Yeah, I literally have no sympathy for this guy. I can't stand arrogant people. Missionaries are highly suspect to me in general and this guy doesn't help their cause.

As far as them being dark-skinned, I read another article saying that these people are thought to be one of the oldest living paleolithic peoples. They were thought to be one of the first groups to migrate out of Africa and have been living on the island for over 60,000 years. It's fascinating.


----------



## Goombay_Summer (Nov 23, 2018)

These are my kind of people.


----------



## PhonyBaloney500 (Nov 23, 2018)

Reinventing21 said:


> At first I just knew it was some white dude savior mess. Then I saw his pic and got all sorts of confused...


I think  he's half white.


----------



## Ms. Tarabotti (Nov 23, 2018)

Um, John, what made you think that these peoples understand English?
Do you think that they understood what you said? How can you convert them if you can't/don't speak their language?

And why did you think that they have no concept of 'religion' just because they were 'uncivilized'?


----------



## Reinventing21 (Nov 23, 2018)

PhonyBaloney500 said:


> I think  he's half white.



Well that would explain his entitlement and savior issues..(mom sounded white in terms of her comments) but maaan...he just could not take a hint!  I agree his ego and pride got in the way.


----------



## intellectualuva (Nov 24, 2018)

Ms. Tarabotti said:


> Um, John, *what made you think that these peoples understand English*?
> Do you think that they understood what you said? How can you convert them if you can't/don't speak their language?
> 
> And why did you think that they have no concept of 'religion' just because they were 'uncivilized'?

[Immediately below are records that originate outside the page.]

(** X17: [delete(key)] returns whether the key was stored;
    afterwards the key is not stored and has no pending timer, and the
    other entries are untouched.  When the key was stored the size
    decreases by one and [delete] with the key and [update] with the
    recomputed status are emitted; when it was not, entries, events and
    status are as before. *)
Theorem tiered_delete_removes (ops : list op) (key : Key) :
  let st := run ops create in
  let st' := snd (delete key st) in
  fst (delete key st) = has key st /\
  has key st' = false /\
  getTier key st' = None /\
  Timers.pending_for key (timers st') = [] /\
  (forall k, k <> key -> JsMap.get k (cache st') = JsMap.get k (cache st)) /\
  (has key st = true ->
   size st = Datatypes.S (size st') /\ statusFresh st' /\
   emitted st' = emitted st ++ [EvDelete [key]; EvUpdate (statusData st')]) /\
  (has key st = false ->
   cache st' = cache st /\ emitted st' = emitted st /\ statusData st' = statusData st).
Proof.
  cbv zeta. set (st := run ops create).
  pose proof (reached_wf ops : JsMap.wf (cache st)) as Hwf.
  pose proof (@TieredCacheFacts.timersInv_run S ops : timersInv st) as Hinv.
  destruct (TieredCacheFacts.handleDeleteValue_keeps key st)
    as (_ & Es & Ee & _ & Hfst & Hsame & Hnone).
  specialize (Hnone Hinv).
  pose proof (handleDeleteValue_cache key st) as Ec.
  pose proof (@JsMapFacts.get_delete _ _ _ (cache st) key) as Hget.
  pose proof (JsMapFacts.size_delete (cache st) key) as Hsize.
  unfold delete, has, size, getTier.
  destruct (handleDeleteValue key st) as [isDeleted st1]. cbn [fst snd] in *.
  assert (Hc : cache (snd (if isDeleted
                           then (isDeleted, emitUpdate (emit (EvDelete [key]) st1))
                           else (isDeleted, st1))) = snd (JsMap.delete key (cache st))).
  { destruct isDeleted; cbn [snd]; rewrite ?emitUpdate_cache; cbn [cache emit]; auto. }
  assert (Ht : timers (snd (if isDeleted
                            then (isDeleted, emitUpdate (emit (EvDelete [key]) st1))
                            else (isDeleted, st1))) = timers st1).
  { destruct isDeleted; cbn [snd]; [|reflexivity].
    now destruct (TieredCacheFacts.emitUpdate_spec (emit (EvDelete [key]) st1))
      as (_ & _ & -> & _). }
  assert (Hg : JsMap.get key (snd (JsMap.delete key (cache st))) = None).
  { rewrite Hget by exact Hwf. destruct (eq_dec key key); congruence. }
  rewrite Hc, Ht.
  split; [now destruct isDeleted|].
  split; [now apply JsMapFacts.has_false|].
  split; [now rewrite Hg|].
  split; [exact Hnone|].
  split.
  { intros k Hk. rewrite Hget by exact Hwf. destruct (eq_dec key k); congruence. }
  split.
  - intros Hh. rewrite Hh in Hfst. subst isDeleted. cbn [snd].
    destruct (TieredCacheFacts.emitUpdate_spec (emit (EvDelete [key]) st1))
      as (_ & _ & _ & _ & Hf & He).
    split; [|split; [exact Hf|]].
    + rewrite Hsize, Hh. pose proof (PlatformProps.has_size_pos _ _ Hh). unfold JsMap.size in *. lia.
    + rewrite He. cbn [emitted emit]. rewrite Ee. now rewrite <- List.app_assoc.
  - intros Hh. rewrite Hh in Hfst. subst isDeleted. cbn [snd].
    split; [rewrite <- Ec; now apply Hsame|].
    split; [exact Ee | exact Es].
Qed.
Definition set_inputIndex (v : Z) (st : state) : state :=
  {| interfaceState := interfaceState st; inputBuffer := inputBuffer st;
     inputIndex := v; selectedMelodyID := selectedMelodyID st;
     selectedLightEffectID := selectedLightEffectID st;
     alarmEnabled := alarmEnabled st;
     alarmRepeatCount := alarmRepeatCount st;
     alarmIntervalSeconds := alarmIntervalSeconds st;
     globalAlarmTime := globalAlarmTime st;
     isPlayingMelody := isPlayingMelody st;
     isShowingLights := isShowingLights st; melodyIndex := melodyIndex st;
     lightIndex := lightIndex st;
     currentRepeatCount := currentRepeatCount st; RTC_TSR := RTC_TSR st;
     RTC_TAR := RTC_TAR st; RTC_SR := RTC_SR st; PTB_PDOR := PTB_PDOR st;
     uart_rx := uart_rx st; trace := trace st |}.

Definition set_selectedMelodyID (v : Z) (st : state) : state :=
  {| interfaceState := interfaceState st; inputBuffer := inputBuffer st;
     inputIndex := inputIndex st; selectedMelodyID := v;
     selectedLightEffectID := selectedLightEffectID st;
     alarmEnabled := alarmEnabled st;
     alarmRepeatCount := alarmRepeatCount st;
     alarmIntervalSeconds := alarmIntervalSeconds st;
     globalAlarmTime := globalAlarmTime st;
     isPlayingMelody := isPlayingMelody st;
     isShowingLights := isShowingLights st; melodyIndex := melodyIndex st;
     lightIndex := lightIndex st;
     currentRepeatCount := currentRepeatCount st; RTC_TSR := RTC_TSR st;
     RTC_TAR := RTC_TAR st; RTC_SR := RTC_SR st; PTB_PDOR := PTB_PDOR st;
     uart_rx := uart_rx st; trace := trace st |}.

Definition set_selectedLightEffectID (v : Z) (st : state) : state :=
  {| interfaceState := interfaceState st; inputBuffer := inputBuffer st;
     inputIndex := inputIndex st; selectedMelodyID := selectedMelodyID st;
     selectedLightEffectID := v; alarmEnabled := alarmEnabled st;
     alarmRepeatCount := alarmRepeatCount st;
     alarmIntervalSeconds := alarmIntervalSeconds st;
     globalAlarmTime := globalAlarmTime st;
     isPlayingMelody := isPlayingMelody st;
     isShowingLights := isShowingLights st; melodyIndex := melodyIndex st;
     lightIndex := lightIndex st;
     currentRepeatCount := currentRepeatCount st; RTC_TSR := RTC_TSR st;
     RTC_TAR := RTC_TAR st; RTC_SR := RTC_SR st; PTB_PDOR := PTB_PDOR st;
     uart_rx := uart_rx st; trace := trace st |}.

Definition set_alarmEnabled (v : bool) (st : state) : state :=
  {| interfaceState := interfaceState st; inputBuffer := inputBuffer st;
     inputIndex := inputIndex st; selectedMelodyID := selectedMelodyID st;
     selectedLightEffectID := selectedLightEffectID st; alarmEnabled := v;
     alarmRepeatCount := alarmRepeatCount st;
     alarmIntervalSeconds := alarmIntervalSeconds st;
     globalAlarmTime := globalAlarmTime st;
     isPlayingMelody := isPlayingMelody st;
     isShowingLights := isShowingLights st; melodyIndex := melodyIndex st;
     lightIndex := lightIndex st;
     currentRepeatCount := currentRepeatCount st; RTC_TSR := RTC_TSR st;
     RTC_TAR := RTC_TAR st; RTC_SR := RTC_SR st; PTB_PDOR := PTB_PDOR st;
     uart_rx := uart_rx st; trace := trace st |}.

Definition set_alarmRepeatCount (v : Z) (st : state) : state :=
  {| interfaceState := interfaceState st; inputBuffer := inputBuffer st;
     inputIndex := inputIndex st; selectedMelodyID := selectedMelodyID st;
     selectedLightEffectID := selectedLightEffectID st;
     alarmEnabled := alarmEnabled st; alarmRepeatCount := v;
     alarmIntervalSeconds := alarmIntervalSeconds st;
     globalAlarmTime := globalAlarmTime st;
     isPlayingMelody := isPlayingMelody st;
     isShowingLights := isShowingLights st; melodyIndex := melodyIndex st;
     lightIndex := lightIndex st;
     currentRepeatCount := currentRepeatCount st; RTC_TSR := RTC_TSR st;
     RTC_TAR := RTC_TAR st; RTC_SR := RTC_SR st; PTB_PDOR := PTB_PDOR st;
     uart_rx := uart_rx st; trace := trace st |}.

Definition set_alarmIntervalSeconds (v : Z) (st : state) : state :=
  {| interfaceState := interfaceState st; inputBuffer := inputBuffer st;
     inputIndex := inputIndex st; selectedMelodyID := selectedMelodyID st;
     selectedLightEffectID := selectedLightEffectID st;
     alarmEnabled := alarmEnabled st;
     alarmRepeatCount := alarmRepeatCount st; alarmIntervalSeconds := v;
     globalAlarmTime := globalAlarmTime st;
     isPlayingMelody := isPlayingMelody st;
     isShowingLights := isShowingLights st; melodyIndex := melodyIndex st;
     lightIndex := lightIndex st;
     currentRepeatCount := currentRepeatCount st; RTC_TSR := RTC_TSR st;
     RTC_TAR := RTC_TAR st; RTC_SR := RTC_SR st; PTB_PDOR := PTB_PDOR st;
     uart_rx := uart_rx st; trace := trace st |}.

Definition set_globalAlarmTime (v : Z) (st : state) : state :=
  {| interfaceState := interfaceState st; inputBuffer := inputBuffer st;
     inputIndex := inputIndex st; selectedMelodyID := selectedMelodyID st;
     selectedLightEffectID := selectedLightEffectID st;
     alarmEnabled := alarmEnabled st;
     alarmRepeatCount := alarmRepeatCount st;
     alarmIntervalSeconds := alarmIntervalSeconds st; globalAlarmTime := v;
     isPlayingMelody := isPlayingMelody st;
     isShowingLights := isShowingLights st; melodyIndex := melodyIndex st;
     lightIndex := lightIndex st;
     currentRepeatCount := currentRepeatCount st; RTC_TSR := RTC_TSR st;
     RTC_TAR := RTC_TAR st; RTC_SR := RTC_SR st; PTB_PDOR := PTB_PDOR st;
     uart_rx := uart_rx st; trace := trace st |}.

Definition set_isPlayingMelody (v : bool) (st : state) : state :=
  {| interfaceState := interfaceState st; inputBuffer := inputBuffer st;
     inputIndex := inputIndex st; selectedMelodyID := selectedMelodyID st;
     selectedLightEffectID := selectedLightEffectID st;
     alarmEnabled := alarmEnabled st;
     alarmRepeatCount := alarmRepeatCount st;
     alarmIntervalSeconds := alarmIntervalSeconds st;
     globalAlarmTime := globalAlarmTime st; isPlayingMelody := v;
     isShowingLights := isShowingLights st; melodyIndex := melodyIndex st;
     lightIndex := lightIndex st;
     currentRepeatCount := currentRepeatCount st; RTC_TSR := RTC_TSR st;
     RTC_TAR := RTC_TAR st; RTC_SR := RTC_SR st; PTB_PDOR := PTB_PDOR st;
     uart_rx := uart_rx st; trace := trace st |}.

Definition set_isShowingLights (v : bool) (st : state) : state :=
  {| interfaceState := interfaceState st; inputBuffer := inputBuffer st;
     inputIndex := inputIndex st; selectedMelodyID := selectedMelodyID st;
     selectedLightEffectID := selectedLightEffectID st;
     alarmEnabled := alarmEnabled st;
     alarmRepeatCount := alarmRepeatCount st;
     alarmIntervalSeconds := alarmIntervalSeconds st;
     globalAlarmTime := globalAlarmTime st;
     isPlayingMelody := isPlayingMelody st; isShowingLights := v;
     melodyIndex := melodyIndex st; lightIndex := lightIndex st;
     currentRepeatCount := currentRepeatCount st; RTC_TSR := RTC_TSR st;
     RTC_TAR := RTC_TAR st; RTC_SR := RTC_SR st; PTB_PDOR := PTB_PDOR st;
     uart_rx := uart_rx st; trace := trace st |}.

Definition set_melodyIndex (v : Z) (st : state) : state :=
  {| interfaceState := interfaceState st; inputBuffer := inputBuffer st;
     inputIndex := inputIndex st; selectedMelodyID := selectedMelodyID st;
     selectedLightEffectID := selectedLightEffectID st;
     alarmEnabled := alarmEnabled st;
     alarmRepeatCount := alarmRepeatCount st;
     alarmIntervalSeconds := alarmIntervalSeconds st;
     globalAlarmTime := globalAlarmTime st;
     isPlayingMelody := isPlayingMelody st;
     isShowingLights := isShowingLights st; melodyIndex := v;
     lightIndex := lightIndex st;
     currentRepeatCount := currentRepeatCount st; RTC_TSR := RTC_TSR st;
     RTC_TAR := RTC_TAR st; RTC_SR := RTC_SR st; PTB_PDOR := PTB_PDOR st;
     uart_rx := uart_rx st; trace := trace st |}.

Definition set_lightIndex (v : Z) (st : state) : state :=
  {| interfaceState := interfaceState st; inputBuffer := inputBuffer st;
     inputIndex := inputIndex st; selectedMelodyID := selectedMelodyID st;
     selectedLightEffectID := selectedLightEffectID st;
     alarmEnabled := alarmEnabled st;
     alarmRepeatCount := alarmRepeatCount st;
     alarmIntervalSeconds := alarmIntervalSeconds st;
     globalAlarmTime := globalAlarmTime st;
     isPlayingMelody := isPlayingMelody st;
     isShowingLights := isShowingLights st; melodyIndex := melodyIndex st;
     lightIndex := v; currentRepeatCount := currentRepeatCount st;
     RTC_TSR := RTC_TSR st; RTC_TAR := RTC_TAR st; RTC_SR := RTC_SR st;
     PTB_PDOR := PTB_PDOR st; uart_rx := uart_rx st; trace := trace st |}.

Definition set_currentRepeatCount (v : Z) (st : state) : state :=
  {| interfaceState := interfaceState st; inputBuffer := inputBuffer st;
     inputIndex := inputIndex st; selectedMelodyID := selectedMelodyID st;
     selectedLightEffectID := selectedLightEffectID st;
     alarmEnabled := alarmEnabled st;
     alarmRepeatCount := alarmRepeatCount st;
     alarmIntervalSeconds := alarmIntervalSeconds st;
     globalAlarmTime := globalAlarmTime st;
     isPlayingMelody := isPlayingMelody st;
     isShowingLights := isShowingLights st; melodyIndex := melodyIndex st;
     lightIndex := lightIndex st; currentRepeatCount := v;
     RTC_TSR := RTC_TSR st; RTC_TAR := RTC_TAR st; RTC_SR := RTC_SR st;
     PTB_PDOR := PTB_PDOR st; uart_rx := uart_rx st; trace := trace st |}.

Definition set_RTC_TSR (v : Z) (st : state) : state :=
  {| interfaceState := interfaceState st; inputBuffer := inputBuffer st;
     inputIndex := inputIndex st; selectedMelodyID := selectedMelodyID st;
     selectedLightEffectID := selectedLightEffectID st;
     alarmEnabled := alarmEnabled st;
     alarmRepeatCount := alarmRepeatCount st;
     alarmIntervalSeconds := alarmIntervalSeconds st;
     globalAlarmTime := globalAlarmTime st;
     isPlayingMelody := isPlayingMelody st;
     isShowingLights := isShowingLights st; melodyIndex := melodyIndex st;
     lightIndex := lightIndex st;
     currentRepeatCount := currentRepeatCount st; RTC_TSR := v;
     RTC_TAR := RTC_TAR st; RTC_SR := RTC_SR st; PTB_PDOR := PTB_PDOR st;
     uart_rx := uart_rx st; trace := trace st |}.

Definition set_RTC_TAR (v : Z) (st : state) : state :=
  {| interfaceState := interfaceState st; inputBuffer := inputBuffer st;
     inputIndex := inputIndex st; selectedMelodyID := selectedMelodyID st;
     selectedLightEffectID := selectedLightEffectID st;
     alarmEnabled := alarmEnabled st;
     alarmRepeatCount := alarmRepeatCount st;
     alarmIntervalSeconds := alarmIntervalSeconds st;
     globalAlarmTime := globalAlarmTime st;
     isPlayingMelody := isPlayingMelody st;
     isShowingLights := isShowingLights st; melodyIndex := melodyIndex st;
     lightIndex := lightIndex st;
     currentRepeatCount := currentRepeatCount st; RTC_TSR := RTC_TSR st;
     RTC_TAR := v; RTC_SR := RTC_SR st; PTB_PDOR := PTB_PDOR st;
     uart_rx := uart_rx st; trace := trace st |}.

Definition set_RTC_SR (v : Z) (st : state) : state :=
  {| interfaceState := interfaceState st; inputBuffer := inputBuffer st;
     inputIndex := inputIndex st; selectedMelodyID := selectedMelodyID st;
     selectedLightEffectID := selectedLightEffectID st;
     alarmEnabled := alarmEnabled st;
     alarmRepeatCount := alarmRepeatCount st;
     alarmIntervalSeconds := alarmIntervalSeconds st;
     globalAlarmTime := globalAlarmTime st;
     isPlayingMelody := isPlayingMelody st;
     isShowingLights := isShowingLights st; melodyIndex := melodyIndex st;
     lightIndex := lightIndex st;
     currentRepeatCount := currentRepeatCount st; RTC_TSR := RTC_TSR st;
     RTC_TAR := RTC_TAR st; RTC_SR := v; PTB_PDOR := PTB_PDOR st;
     uart_rx := uart_rx st; trace := trace st |}.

OMG, This too!! You're so right!!

Did he intend to avoid getting killed while learning their language enough to teach them about his religion???


----------



## Leeda.the.Paladin (Nov 24, 2018)

A US fundamentalist Christian group has sought murder charge .. 

Read more at:
http://timesofindia.indiatimes.com/...ofinterest&utm_medium=text&utm_campaign=cppst

Read more at:
http://timesofindia.indiatimes.com/...ofinterest&utm_medium=text&utm_campaign=cppst


----------



## Leeda.the.Paladin (Nov 24, 2018)

*John Allen Chau: Body of man killed by tribe 'may never be recovered'*





Image:An Instagram selfie by John Allen Chau, taken on his most recent trip to India
By Russell Hope, news reporter

The body of an American evangelist killed by an ancient tribe on a forbidden island may never be recovered, experts have said.

John Allen Chau was reportedly killed in a "hail of arrows" after he visited North Sentinel Island to convert its protected people to Christianity - singing songs of worship and telling them "Jesus loves you".


Local fishermen saw tribespeople dragging his body around on the beach.

Authorities in India have not even tried to send police ashore to question the tribe, who have greeted outsiders with hostility for decades.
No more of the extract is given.